The weight of the spindle is perceived by the bearing of the balancing device located on the pin 4 of the internal hollow shaft 3 (Fig. 1), therefore, additional forces are not transmitted to the spindle hinges from the weight of the spindle body. In addition, in real designs of spindle joints, there are always small transverse and axial clearances (they are especially large in friction-slip joints used in stand 2500).
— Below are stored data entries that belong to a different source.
(* ===== verification/LiteralLimits.v ===== *)
(** * Finding a literal: limits

    Two things [find_literal_v3] does that its comments do not say: a literal
    longer than ten chunks and what the texts hold behind the last is never
    found, and with a sibling table a match can be reported a second time with
    an end past the occurrence. *)
From stdpp Require Import gmap.
From S2P Require Import Prelude Ordering DocFilter SiblingTable TermTexts ParentRecord Text EqualChunk SuffixBuilder SuffixBuild SuffixBuildProofs FstWalk WalkProofs Utf8 Resolve PostingSource ResolveProofs Chains FindLiteral ChainProofs Occurrences SiblingChains LiteralSearch BuiltIndex Literal.
Import source composite walk chains.
Import parents.
Import resolve.
Open Scope Z_scope.

(** ** Ten tokens *)

Section Long.
Context (docs : list (list Z)) (tok : Z → Prop) (own ext : Z → list Z) (w v : Z) (Hw : ∀ o, tok o → #(own o) ≤ w ∧ #(ext o) ≤ v) (Htok : ∀ d p o, corpus_at docs d p = Some o → tok o).

Lemma tokens_width n d p : #(concat (map own (take n (drop (Z.to_nat p) (doc_tokens docs d))))) ≤ Z.of_nat n * Z.max 0 w.
Proof using Hw Htok.
  assert (∀ o, o ∈ take n (drop (Z.to_nat p) (doc_tokens docs d)) → #(own o) ≤ Z.max 0 w) as Hall.
  { intros o [j Hj]%list_elem_of_lookup. apply lookup_take_Some in Hj as [Hj _]. rewrite lookup_drop in Hj. assert (corpus_at docs d (Z.of_nat (Z.to_nat p + j)) = Some o) as Hc by (by rewrite corpus_at_tokens, Nat2Z.id by lia).
    destruct (Hw o (Htok _ _ _ Hc)). lia. }
  revert Hall. assert (∀ l, (∀ o, o ∈ l → #(own o) ≤ Z.max 0 w) → #(concat (map own l)) ≤ Z.of_nat (length l) * Z.max 0 w) as Hsum.
  { induction l as [|o l IH]; intros H; [done|]. cbn [map concat length]. rewrite len_app. pose proof (H o ltac:(by left)). pose proof (IH ltac:(intros x Hx; apply H; by right)). lia. }
  intros Hall%Hsum. assert (length (take n (drop (Z.to_nat p) (doc_tokens docs d))) ≤ n)%nat by (rewrite length_take; lia). nia.
Qed.

(** A match of ten tokens is no longer than they are. *)
Lemma match_length q m : placeable docs tok m → ends_at docs own ext q m ∨ in_first docs own ext q m → 0 ≤ first_off m → span m ≤ 10 → #q ≤ 10 * w + v.
Proof using Hw Htok.
  intros (_ & _ & Esp & Hlast) Hend Hoff Hten. destruct Hend as [(Hle & He & l & Hl & Hc)|(o & Ho & Hle)].
  - destruct (Hw l (Htok _ _ _ Hl)). pose proof (len_nonneg (own l)). pose proof (tokens_width (Z.to_nat (last_start_pos m - position m)) (doc_id m) (position m)). nia.
  - destruct (Hw o (Htok _ _ _ Ho)). pose proof (len_nonneg (own o)). lia.
Qed.
End Long.

(** C9. A long literal is never found.  Over an index of a corpus whose
    tokens have at most [w] bytes, and at most [v] behind them in the texts,
    for any query whose lower case has more than [10 w + v] bytes,
    [find_literal_v3] with strict separators returns no match, whatever the
    documents hold, from some number of turns on and at any cap: a chain gives
    up after eight tokens behind the first, and one more token in front of it
    is looked at. *)
Theorem long_literal_lost (to_lowercase : list Z → list Z) (iter : gmap (list Z) (list nat) → list (list Z * list nat))
    {F : Type} `{!DocFilter F} `{!DocFilterLaws F} (filter_docs : option F) (ctx : BriquesContext)
    (docs : list (list Z)) (tok : Z → Prop) (own ov ext : Z → list Z) (w v : Z) (query : list Z) :
  (∀ g, iter g ≡ₚ map_to_list g) → context_ok to_lowercase ctx docs tok own ov ext → lower_ok to_lowercase query → (∀ o, tok o → #(own o) ≤ w ∧ #(ext o) ≤ v) →
  let ql := to_lowercase query in ql ≠ [] → #query < 2 ^ 31 → #ql < 2 ^ 31 → 10 * w + v < #ql →
  ∃ n, ∀ fuel cap, (n ≤ fuel)%nat → 0 ≤ cap → find_literal_strict cap to_lowercase iter fuel filter_docs ctx query false = Ret [].
Proof.
  intros Hiter Hctx Hl Hw ql Hne Hs Hs' Hlong. destruct (literal_search to_lowercase iter filter_docs ctx docs tok own ov ext Hiter Hctx query Hl Hne Hs Hs') as (n & K & H).
  exists n. intros fuel cap Hf Hcap. destruct (H fuel cap Hf Hcap) as (ms & -> & Hsound & _). destruct ms as [|m ms]; [done|]. exfalso.
  destruct (Hsound m ltac:(by left)) as ((o & _ & Hoff & _) & _ & Hpl & Hend & _ & Hten).
  pose proof (match_length docs tok own ext w v Hw (λ d p o H, proj1 (co_tokens _ _ _ _ _ (cx_corpus _ _ _ _ _ _ _ Hctx) d p o H)) ql m Hpl Hend ltac:(lia) Hten). lia.
Qed.

(** A document of thirteen tokens of four letters, with two behind each but the
    last. *)
Definition letters_calls : list call := [Token (replicate 6 97) 0 4 0 2 true; Token (replicate 4 97) 1 4 0 0 false].
Definition letters_docs : list (list Z) := [replicate 12 0 ++ [1]].
Definition letters_own (_ : Z) : list Z := replicate 4 97.
Definition letters_ov (o : Z) : list Z := if o =? 0 then replicate 2 97 else [].
Definition letters_builder : builder.SuffixFstBuilderV3 :=
  Eval vm_compute in value_of (builder.with_min_suffix_len 1) (foldM (apply_call lower) (builder.with_min_suffix_len 1) letters_calls).
Definition letters_built : builder.Built :=
  Eval vm_compute in match builder.build letters_builder with Ret (builder.Ok b) => b | _ => small_built end.
Definition letters_texts : Texts := {|
  text o := if o =? 0 then Some (replicate 6 97) else if o =? 1 then Some (replicate 4 97) else None;
  meta o := if (o =? 0) || (o =? 1) then Some {| termtexts.own_len := 4; termtexts.sep_len := 0; termtexts.overlap_len := if o =? 0 then 2 else 0; termtexts.is_word_start := o =? 0; termtexts.is_word_stripped := false |} else None;
|}.
Definition letters_ctx : BriquesContext := {|
  reader := plain_reader letters_built; resolver := corpus_resolver letters_docs; posmap := Some (corpus_at letters_docs); texts := Some letters_texts; sibling_v3 := None;
|}.

Lemma letters_tok o : tok_of letters_calls o ↔ o = 0 ∨ o = 1.
Proof.
  split; [|intros [->| ->]; eexists _, _, _, _, _; [left|right; left]]. intros (t & w & s & v & ws & H). repeat (apply elem_of_cons in H as [[= ? ? ? ? ? ?]|H]; [lia|]). by apply elem_of_nil in H.
Qed.

Lemma letters_at d p o : corpus_at letters_docs d p = Some o → d = 0 ∧ (p, o) ∈ imap (λ i o, (Z.of_nat i, o)) (replicate 12 0 ++ [1]).
Proof.
  unfold corpus_at. destruct ((0 <=? d) && (0 <=? p)) eqn:E; [|done]. apply andb_true_iff in E as [Hd%Z.leb_le Hp%Z.leb_le]. intros H. destruct (Z.to_nat d) as [|i] eqn:Ed; [|done]. split; [lia|].
  rewrite <- (Z2Nat.id p Hp). apply list_elem_of_lookup. exists (Z.to_nat p). rewrite list_lookup_imap. change ((replicate 12 0 ++ [1]) !! Z.to_nat p = Some o) in H. by rewrite H.
Qed.

Lemma letters_corpus : corpus_ok letters_docs (tok_of letters_calls) letters_own letters_ov letters_ov.
Proof.
  split.
  - intros d p o [_ H]%letters_at. cbn in H. repeat (apply elem_of_cons in H as [[= -> ->]|H]; [split; [apply letters_tok; lia|by vm_compute]|]). by apply elem_of_nil in H.
  - intros d. unfold doc_tokens. destruct (0 <=? d); [|done]. by destruct (Z.to_nat d).
  - intros d p o [-> H]%letters_at. split; [done|]. cbn in H. repeat (apply elem_of_cons in H as [[= -> ->]|H]; [by apply (bool_decide_unpack _); vm_compute|]). by apply elem_of_nil in H.
Qed.

Lemma letters_dictionary : dictionary_of (flat_map (call_entries lower 1) letters_calls) letters_built.
Proof.
  destruct (calls_dictionary lower ascii_lower_chars 1 letters_calls letters_builder) as (built & Eb & Hd).
  - by apply (bool_decide_unpack _).
  - by vm_compute.
  - by vm_compute.
  - by apply (bool_decide_unpack _).
  - assert (built = letters_built) as <-; [|done]. vm_compute in Eb. by injection Eb as <-.
Qed.

Lemma letters_ctx_ok : context_ok lower letters_ctx letters_docs (tok_of letters_calls) letters_own letters_ov letters_ov.
Proof.
  assert (texts_of lower letters_calls letters_own letters_ov) as Htexts.
  { intros t o w s v ws H. repeat (apply elem_of_cons in H as [[= -> -> -> -> -> ->]|H]; [by vm_compute|]). by apply elem_of_nil in H. }
  split; cbn [reader resolver posmap texts letters_ctx].
  - exists [entries_held letters_built], None. split.
    + apply (built_reader lower ascii_lower_chars 1 letters_calls); [by apply (bool_decide_unpack _)|exact letters_dictionary|done|done|by apply (bool_decide_unpack _)].
    + apply (built_tokens lower ascii_lower_chars 1 letters_calls); [done|by apply (bool_decide_unpack _)|exact Htexts|exact letters_dictionary].
  - done.
  - exact letters_corpus.
  - done.
  - apply _.
  - by intros o [->| ->]%letters_tok.
  - intros o d p _. symmetry. apply corpus_posmap.
  - by intros pm [= <-].
  - intros t [= <-]. split. intros o [->| ->]%letters_tok; (eexists _, _; split; [done|]; split; [done|]; split; [done|]; split; [by vm_compute|]; split; [done|]; split; [done|]; split; [done|]).
    all: apply ascii_valid; by apply (bool_decide_unpack _).
  - by intros o [->| ->]%letters_tok.
  - done.
Qed.

Lemma long_literal_lost_witness :
  let query := replicate 45 97 in
  occurs letters_docs letters_own (lower query) 0 0 0 ∧
  ∃ n, ∀ fuel cap, (n ≤ fuel)%nat → 0 ≤ cap → find_literal_strict (F := HashSet) cap lower map_to_list fuel None letters_ctx query false = Ret [].
Proof.
  intros query. split; [exists 0; split; [done|]; split; [by vm_compute|]; by apply (bool_decide_unpack _); vm_compute|].
  apply (long_literal_lost (F := HashSet) lower map_to_list None letters_ctx letters_docs (tok_of letters_calls) letters_own letters_ov letters_ov 4 2 query).
  - done.
  - exact letters_ctx_ok.
  - apply lower_lower_ok, ascii_valid. by apply (bool_decide_unpack _).
  - by intros o [->| ->]%letters_tok.
  - done.
  - done.
  - done.
  - done.
Defined.

(** ** An index of one document

    The chunks of an ASCII text in lower case, each with the first two bytes
    of the next one, as tokens in the order of the text. *)
Section One.
Context (chunks : list (list Z)) (sep : Z → Z) (siblings : option (Z → list sibling_table.SiblingEntry)).

Definition chunk (i : Z) : list Z := default [] (chunks !! Z.to_nat i).
Definition follow (i : Z) : list Z := take 2 (chunk (i + 1)).
Definition chunk_calls : list call := map (λ i, Token (chunk i ++ follow i) i #(chunk i) (sep i) #(follow i) (i =? 0)) (range 0 #chunks).
Definition one_doc : list (list Z) := [range 0 #chunks].
Definition one_built : out builder.Built :=
  b ← foldM (apply_call lower) (builder.with_min_suffix_len 1) chunk_calls;
  r ← builder.build b;
  match r with builder.Ok built => Ret built | builder.Err _ => Panic end.
Definition one_texts : Texts := {|
  text o := if (0 <=? o) && (o <? #chunks) then Some (chunk o ++ follow o) else None;
  meta o := if (0 <=? o) && (o <? #chunks) then Some {| termtexts.own_len := #(chunk o); termtexts.sep_len := sep o; termtexts.overlap_len := #(follow o); termtexts.is_word_start := o =? 0; termtexts.is_word_stripped := false |} else None;
|}.
Definition one_ctx (built : builder.Built) : BriquesContext := {|
  reader := plain_reader built; resolver := corpus_resolver one_doc; posmap := Some (corpus_at one_doc); texts := Some one_texts; sibling_v3 := siblings;
|}.

(** Where the matches of a query are: position and byte of the start, start of
    the last token and bytes of it. *)
Definition search_one (query : list Z) : out (list (Z * Z * Z * Z)) :=
  built ← one_built;
  ms ← find_literal_strict (F := HashSet) 10000 lower map_to_list 1000 None (one_ctx built) query false;
  Ret (map (λ m, (position m, first_off m, last_start_pos m, m_last_consumed m)) ms).
End One.

(** A word of ninety-six letters, eight of each, and its chunks. *)
Definition long_word : list Z := concat (map (λ i, replicate 8 (97 + i)) (range 0 12)).
Definition long_chunks : list (list Z) := map (λ i, replicate 8 (97 + i)) (range 0 12).

Definition chunks_of (t : list Z) : out (list (list Z)) := map fst <$> equal_chunk.segment_and_chunk t equal_chunk.DEFAULT_MAX_TOKEN.

(** "foo" and thirteen spaces, in two chunks. *)
Definition spaces_text : list Z := [102; 111; 111] ++ replicate 13 32.
Definition spaces_chunks : list (list Z) := [[102; 111; 111] ++ replicate 5 32; replicate 8 32].
Definition spaces_siblings : Z → list sibling_table.SiblingEntry := λ o, if o =? 0 then [{| sibling_table.next_ordinal := 1; sibling_table.gap_len := 0 |}] else [].

(** A word of 96 letters is cut into twelve
    chunks of eight; a strict search for the whole word, which is there, returns
    nothing, although it returns: a chain gives up after eight tokens behind
    the second one.  The first 82 letters, ten chunks and the overlap of the
    tenth, are found, the first 83 are not. *)
Example long_literal_not_found :
  chunks_of long_word = Ret long_chunks ∧ occurs (one_doc long_chunks) (chunk long_chunks) (lower long_word) 0 0 0 ∧
  search_one long_chunks (λ _, 0) None long_word = Ret [] ∧
  search_one long_chunks (λ _, 0) None (take 82 long_word) = Ret [(0, 0, 9, 10)] ∧
  search_one long_chunks (λ _, 0) None (take 83 long_word) = Ret [].
Proof.
  split; [vm_compute; reflexivity|]. split; [|split; [|split]; vm_compute; reflexivity].
  exists 0. split; [reflexivity|]. split; [vm_compute; by split|]. exists []. vm_compute. reflexivity.
Qed.

(** A match with the wrong end.  In "foo" and thirteen spaces, cut into
    "foo     " and eight spaces, the literal "foo " occurs once.  With a sibling
    table it is reported twice: over its four bytes, and over nine.  The head
    of the second is cut at the end of the token's letters, and the space left
    of the query is looked for in the next token and not behind the letters.
    Without a sibling table only the first is reported. *)
Example sibling_match_too_long :
  chunks_of spaces_text = Ret spaces_chunks ∧
  search_one spaces_chunks (λ o, if o =? 0 then 5 else 8) (Some spaces_siblings) [102; 111; 111; 32] = Ret [(0, 0, 0, 4); (0, 0, 1, 1)] ∧
  #(concat (map (chunk spaces_chunks) (range 0 1))) + 1 = 9 ∧
  search_one spaces_chunks (λ o, if o =? 0 then 5 else 8) None [102; 111; 111; 32] = Ret [(0, 0, 0, 4)].
Proof. split_and!; vm_compute; reflexivity. Qed.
In these gaps, when the spindle rotates without a balancing device, strong beats in the hinges occur (additional dynamic loads in the hinges both when the mill is idling and under load), leading to rapid wear and destruction of the spindle hinges.

The device provides the ability to accommodate a balancing device, the bearing of which prevents the rotation of the body from moving its body in both axial and transverse directions, which eliminates the runout in the gaps of the hinges.

The flexibility of the proposed spindle is equal to e = 9.612 · 10 ~ rad / kN · m.

Thus, the proposed spindle provides a sufficiently high reliability by reducing the load of the spindle hinges from the spindle body weight by an average of 13 kN and from additional dynamic loads arising in the joints of the hinges during rotation of the spindle, while maintaining high flexibility.

The increased reliability of the spindle of the proposed design will provide longer spindle service life, reduce the number of repairs and associated mill downtime and repair costs.

Claims (2)

Claim 1. The spindle of the rolling mill, comprising hinges connected by a composite shaft made of equally strong hollow shafts concentrically arranged with gaps between them and connected in series with the ends rigidly with each other, characterized in that, in order to increase the reliability of the spindle by reducing the load on its hinges while maintaining high suppleness, the composite shaft is made of two sections symmetrical with respect to the middle, while both sections have a common internal shaft with a length exceeding the sum of the lengths of the sections. 2. Spindle in π. 1, characterized in that on the inner shaft between the sections made trunnion.